Poiché gli ingranaggi statali si aprivano ai militanti operai, si credette che lo Stato cambiasse di funzione. Poiché usava un linguaggio populista, si pensò che l’esercito fosse dalla parte degli operai. Giacché regnava una relativa libertà di espressione, si ritenne che la "democrazia operaia" (fondamento del "socialismo", come ciascun sa) fosse sulla buona strada. Vi furono sicuramente una serie di dimostrazioni di forza in cui lo Stato si palesò tale qual era rimasto. La sinistra e il gauchismo ne trassero la conclusione che si dovesse esercitare una pressione ancora più forte sullo Stato ma soprattutto non attaccarlo, per paura di fare il gioco della "destra". Realizzavano esattamente il programma della destra, aggiungendovi ciò di cui la destra è generalmente incapace: l’adesione delle masse. L’apertura dello Stato a influenze "di sinistra" non significava il suo indebolimento, bensi il suo rafforzamento. Metteva un’ideologia popolare e l’entusiasmo operaio al servizio della costruzione di un capitalismo nazionale portoghese.

L’alleanza sinistra-esercito era precaria. La sinistra portava le masse, l’esercito la stabilità con la minaccia onnipresente delle armi. Sarebbe stato necessario un saldo controllo delle masse da parte dei partiti comunista e socialista. A tal fine, questi ultimi avrebbero dovuto fare concessioni economiche pericolose per la vitalità di un capitalismo debole. Donde la contraddizione e i rimaneggiamenti politici successivi. Le organizzazioni "operaie" sono in grado di dominare i lavoratori, non di restituire al capitale la redditività mancantegli. Occorreva dunque risolvere la contraddizione e ristabilire la disciplina. La pretesa rivoluzione sarebbe servita a fiaccare i più risoluti, a scoraggiare gli altri, e a isolare, o addirittura a reprimere, i rivoluzionari. Intervenendo poi brutalmente, lo Stato dimostrò di non essere mai scomparso. Coloro che avrebbero voluto (o avevano detto di volere (conquistarlo dall’interno, non fecero altro che sostenerlo in un momento critico. Un movimento rivoluzionario non è impossibile in Portogallo, ma dipende da un contesto più ampio, e, comunque, sarà possibile solo su basi diverse da quelle del movimento capitalista democratico dell’aprile 1974.
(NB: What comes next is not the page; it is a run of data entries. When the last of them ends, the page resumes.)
(* ===== verification/Supervisor.v ===== *)
(** * Supervisor

    [src/lapinbeam/supervisor.py] without the pool: spawning, the restart
    budget and strategies, and the two coroutines that run a child
    ([_run_actor_child], [_run_supervisor_child]) and the one that drives an
    actor ([_drive]).  A coroutine is cut at its awaits: [pc] says where it is
    suspended, and one definition below runs it from there to its next
    suspension or its end, the way the event loop does. *)

From S2P Require Import Prelude Values NodeId Actors State PeerEvents Asyncio Node.

(** ** Restart budget *)

(** [_allow_restart]: times are milliseconds of [time.monotonic()]. *)
Definition _allow_restart (now : Z) (sup : supervisor) : bool * supervisor :=
  let kept := filter (λ t, (now - t < s_restart_window sup)%Z) (s_restart_times sup) in
  if bool_decide (s_max_restarts sup ≤ length kept)
  then (false, sup <| s_restart_times := kept |>)
  else (true, sup <| s_restart_times := kept ++ [now] |>).

(** [_backoff]: [min(2 ** n * 0.05, 1.0)] seconds, in milliseconds. *)
Definition _backoff (sup : supervisor) : Z :=
  Z.min (2 ^ Z.of_nat (length (s_restart_times sup)) * 50) 1000.

(** ** Children *)

(** [list.remove], which removes the first occurrence. *)
Fixpoint remove_first (c : cid) (l : list cid) : list cid :=
  match l with
  | [] => []
  | x :: l' => if bool_decide (x = c) then l' else x :: remove_first c l'
  end.

(** [self._children[self._children.index(child):]], [None] for the
    [ValueError] of [index]. *)
Fixpoint from_child (c : cid) (l : list cid) : option (list cid) :=
  match l with
  | [] => None
  | x :: l' => if bool_decide (x = c) then Some l else from_child c l'
  end.
(** (C7) Stopping an actor that waits for mail, or inside a handler that lets
    [CancelledError] through.  Cancelling the child's task, and then one
    turn of its driver and one of the task, ends both; the name and everything
    else of the generation is taken back, the links and monitors are told
    ["shutdown"], no restart is charged to the budget and no other task or
    mailbox is touched. *)
Theorem cancel_stops_actor s sp c t d ch cur h ctor now :
  idle s sp c t d ch cur → lets_through cur h → ch_pending_exit ch = None →
  let name := ch_name ch in
  let r := (cancel_child c ;; step_driver d h ;; step_child t ctor now) s in
  r.1 = inr tt ∧ t_out <$> tasks r.2 !! t = Some (Some OCancelled) ∧
  t_out <$> tasks r.2 !! d = Some (Some OCancelled) ∧
  (∀ t', t' ≠ t → t' ≠ d → tasks r.2 !! t' = tasks s !! t') ∧
  _mailboxes r.2 = delete name (_mailboxes s) ∧
  _live_children r.2 = delete name (_live_children s) ∧
  queues r.2 = queues s ∧ sups r.2 = sups s ∧ children r.2 = children s ∧
  jobs r.2 = jobs (ended name s) ++ exit_jobs name (_links s !! name) "shutdown"
                                 ++ down_jobs name (_monitor_watchers s !! name) "shutdown".
Proof.
  intros Hi Hh Hp name r. pose proof (idle_ne _ _ _ _ _ _ _ Hi) as Hne.
  set (s1 := s <| tasks ::= <[d := Task (CodeDrive c cur) (WReady WkCancel) false None]> |>).
  assert (r = (inr tt, stopped sp c t d ch cur s1)) as ->.
  { rewrite -(stop_turns s1 sp c t d ch cur false h ctor now).
    - done.
    - apply Hi.
    - apply Hi.
    - done.
    - rewrite /s1 /= lookup_insert_ne //. apply Hi.
    - by rewrite /s1 /= lookup_insert_eq.
    - unfold r. cbn [bind]. by rewrite (cancel_child_idle _ sp c t d ch cur Hi). }
  simpl. rewrite lookup_insert_eq (lookup_insert_ne _ t d) // lookup_insert_eq.
  split_and!; try done. intros t' H1 H2. by rewrite !lookup_insert_ne.
Qed.

(** ** Spawning *)

Definition already_taken (name : string) : exn :=
  ValueError ("actor name " +:+ py_repr name +:+ " is already registered on this node").

(** The node after an actor was spawned under a free name. *)
Definition spawned (sp : sid) (cls : string) (meta : actor_meta) (s : st) : st :=
  let N := next_id s in
  let name := actor_name meta in
  s <| queues ::= <[N := Queue [] (capacity_or_0 (mailbox_capacity s))]> |>
    <| _mailboxes ::= <[name := N]> |>
    <| _core ::= fmap (λ co, co <| co_routing ::= union {[name]} |>) |>
    <| children ::= <[S N := Child name (ActorChild cls meta N) None None None (Some (S (S N)))]> |>
    <| sups ::= alter (λ sup, sup <| s_children ::= λ l, l ++ [S N] |>) sp |>
    <| tasks ::= <[S (S N) := Task (CodeChild sp (S N) PcStart) (WReady WkOk) false None]> |>
    <| _actor_tasks ::= union {[S (S N)]} |>
    <| next_id := S (S (S N)) |>.

Lemma spawn_free sp cls meta s :
  running s → _mailboxes s !! actor_name meta = None →
  spawn sp cls meta s = (inr (S (next_id s)), spawned sp cls meta s).
Proof.
  intros Hrun Hm. unfold spawn. cbn [bind get alloc modify].
  rewrite register_actor_ok; [exact Hrun|by left|]. unfold create_task, upd_child, upd_sup, _register_task; simpl.
  by rewrite (alter_present _ _ _ _ (lookup_insert_eq _ _ _)) insert_insert_eq.
Qed.
(* ===== verification/SupervisorGroup.v ===== *)
(** * Stopping and restarting a group of actors

    [Supervisor.shutdown] and the group restart of [one_for_all] and
    [rest_for_one], followed from the request to the end, over the turns that
    the event loop gives to the tasks involved. *)

From S2P Require Import Prelude Values NodeId Actors State PeerEvents Asyncio Node NodeProps.
From S2P Require Import Links Supervisor SupervisorProps.

Section group.
Context {codec : PayloadCodec}.

(** An actor child with its record, its task, its driver and the message it is
    handling. *)
Record member_task := MemberTask { m_c : cid; m_t : tid; m_d : tid; m_ch : child; m_cur : option message_meta }.

Definition m_name (a : member_task) : string := ch_name (m_ch a).
Definition m_tids (gs : list member_task) : list tid := gs ≫= λ a, [m_t a; m_d a].

(** The actors [gs] of supervisor [sp], all at rest. *)
Record idle_group (sp : sid) (gs : list member_task) (s : st) : Prop := {
  ig_idle : ∀ a, a ∈ gs → idle s sp (m_c a) (m_t a) (m_d a) (m_ch a) (m_cur a);
  ig_pending : ∀ a, a ∈ gs → ch_pending_exit (m_ch a) = None;
  ig_tids : NoDup (m_tids gs)
}.

Definition await_driver (sp : sid) (a : member_task) (o : option outcome) : task :=
  Task (CodeChild sp (m_c a) PcAwaitDriver) (WTask (m_d a)) false o.
Definition drive_asked (a : member_task) (o : option outcome) : task :=
  Task (CodeDrive (m_c a) (m_cur a)) (WReady WkCancel) false o.

(** How far an actor that was asked to stop has come; [needs] are the turns it
    still needs, in order. *)
Inductive phase := Asked | DriverEnded | Gone.

Definition in_phase (sp : sid) (s : st) (a : member_task) (p : phase) : Prop :=
  match p with
  | Asked => tasks s !! m_t a = Some (await_driver sp a None) ∧
             tasks s !! m_d a = Some (drive_asked a None)
  | DriverEnded => tasks s !! m_t a = Some (await_driver sp a None) ∧
                   tasks s !! m_d a = Some (drive_asked a (Some OCancelled))
  | Gone => tasks s !! m_t a = Some (await_driver sp a (Some OCancelled)) ∧
            tasks s !! m_d a = Some (drive_asked a (Some OCancelled)) ∧
            _mailboxes s !! m_name a = None ∧ _live_children s !! m_name a = None
  end.

Definition needs (a : member_task) (p : phase) : list tid :=
  match p with Asked => [m_d a; m_t a] | DriverEnded => [m_t a] | Gone => [] end.

(** One turn of the loop for task [tu_task]. *)
Record turn := Turn { tu_task : tid; tu_handler : handler_result; tu_ctor : option exn; tu_now : Z }.

(** A turn of the group's tasks in which no handler swallows the cancellation. *)
Definition fair_turn (gs : list member_task) (u : turn) : Prop :=
  tu_task u ∈ m_tids gs ∧ ∀ a, a ∈ gs → tu_task u = m_d a → lets_through (m_cur a) (tu_handler u).

Definition run_turn (u : turn) : M st unit :=
  step_driver (tu_task u) (tu_handler u) ;; step_child (tu_task u) (tu_ctor u) (tu_now u).

(** What stopping actors leaves alone, apart from the tasks [ts] and the names
    [ns]. *)
Record stop_frame (ts : list tid) (ns : list string) (s s' : st) : Prop := {
  sf_children : children s' = children s;
  sf_sups : sups s' = sups s;
  sf_queues : queues s' = queues s;
  sf_next : next_id s' = next_id s;
  sf_reported : reported s' = reported s;
  sf_tasks : ∀ t, t ∉ ts → tasks s' !! t = tasks s !! t;
  sf_mailboxes : ∀ n, n ∉ ns → _mailboxes s' !! n = _mailboxes s !! n;
  sf_dropped : ∀ n, _mailboxes s !! n = None → _mailboxes s' !! n = None;
  sf_live : ∀ n, _live_children s !! n = None → _live_children s' !! n = None;
  sf_running : running s → running s';
  sf_jobs : ∃ js, jobs s' = jobs s ++ js
}.

Abbreviation group_frame gs := (stop_frame (m_tids gs) (fmap m_name gs%list)).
La lotta operaia, anche "rivendicativa", contribuisce a mettere in difficoltà il capitale, e costituisce l’esperienza necessaria in cui il proletariato si forma in vista della rivoluzione. Prepara l’avvenire: ma questa preparazione può giocare in ambo i sensi, non è automatica, può affossare tanto quanto rafforzare il movimento comunista. In tali condizioni, insistere sull’"autonomia" delle azioni operaie non è sufficiente21. L’autonomia non è un principio più rivoluzionario di quanto non lo sia il "dirigismo" da parte di una minoranza. La rivoluzione non rivendica la democrazia più che la dittatura.

é solamente prendendo certe misure che i proletari possono conservare il controllo della lotta. Se si limitano a un’azione riformista, questa deve alla fine sfuggir loro ed essere presa in consegna da un organismo specializzato, di tipo sindacale, sia che si chiami sindacato o "comitato di base". L’autonomia non è in sé una virtù rivoluzionaria. Non prova nulla di per sé. Ogni forma di organizzazione dipende dal contenuto di ciò per cui viene approntata. L’accento non può essere posto sull’autoattività degli operai, ma sulla prospettiva comunista, la cui realizzazione soltanto permette effettivamente all’azione operaia di non cadere sotto la direzione dei partiti e dei sindacati tradizionali. Il contenuto dell’azione è il criterio determinante: la rivoluzione non è questione di "maggioranza" (cfr. "La Ligue des Communistes Internationalistes" e "Rivoluzione politica e sociale"). Privilegiare l’autonomia operaia conduce a un’impasse.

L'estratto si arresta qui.